=== Material provided ===
(** ** Handlers *)

Lemma handle_vote_cases now v e o e' :
  0 <= e_height e < U64_MAX -> tables_ok e -> handle_vote now v e = (o, e') ->
  tables_ok e' /\ validator_set e' = validator_set e
  /\ (same_chain e e'
      \/ quorum_commit (e_height e) (v_block_hash v) (current_proposal e) e e').
Proof.
  intros Hh Hok. unfold handle_vote, sbind at 1, sget at 1. cbn beta iota.
  unfold sbind at 1, sget at 1. cbn beta iota.
  destruct (_ || _); [intros [= <- <-]; split_and!; [done|done|by left]|].
  unfold sbind at 1. destruct (add_vote_state v e) as (e1 & -> & [Hc1 Hh1] & Hs1 & _ & Hp1 & Ht1).
  specialize (Ht1 Hok). rewrite <- Hh1. destruct (vote_type v); intros H.
  - apply check_prevote_quorum_cases in H as (Ht & Hs & Hc); [|done|lia|done].
    split_and!; [done|congruence|].
    destruct Hc as [[]|(p & q & Hp & [] & Hq & Hle)]; [left; split; congruence|right].
    exists p, q. split_and!; [congruence|split; congruence|congruence|done].
  - apply check_precommit_quorum_cases in H as [[] Hc]; [|lia].
    split_and!; [unfold tables_ok in *; congruence|congruence|].
    destruct Hc as [[]|(p & q & Hp & [] & Hq & Hle)]; [left; split; congruence|right].
    exists p, q. split_and!; [congruence|split; congruence|congruence|done].
Qed.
===
◆ **Problem requirements**
The data given above must be transcribed exactly and completely.

◆ **Task response**
(** ** Handlers *)

Lemma handle_vote_cases now v e o e' :
  0 <= e_height e < U64_MAX -> tables_ok e -> handle_vote now v e = (o, e') ->
  tables_ok e' /\ validator_set e' = validator_set e
  /\ (same_chain e e'
      \/ quorum_commit (e_height e) (v_block_hash v) (current_proposal e) e e').
Proof.
  intros Hh Hok. unfold handle_vote, sbind at 1, sget at 1. cbn beta iota.
  unfold sbind at 1, sget at 1. cbn beta iota.
  destruct (_ || _); [intros [= <- <-]; split_and!; [done|done|by left]|].
  unfold sbind at 1. destruct (add_vote_state v e) as (e1 & -> & [Hc1 Hh1] & Hs1 & _ & Hp1 & Ht1).
  specialize (Ht1 Hok). rewrite <- Hh1. destruct (vote_type v); intros H.
  - apply check_prevote_quorum_cases in H as (Ht & Hs & Hc); [|done|lia|done].
    split_and!; [done|congruence|].
    destruct Hc as [[]|(p & q & Hp & [] & Hq & Hle)]; [left; split; congruence|right].
    exists p, q. split_and!; [congruence|split; congruence|congruence|done].
  - apply check_precommit_quorum_cases in H as [[] Hc]; [|lia].
    split_and!; [unfold tables_ok in *; congruence|congruence|].
    destruct Hc as [[]|(p & q & Hp & [] & Hq & Hle)]; [left; split; congruence|right].
    exists p, q. split_and!; [congruence|split; congruence|congruence|done].
Qed.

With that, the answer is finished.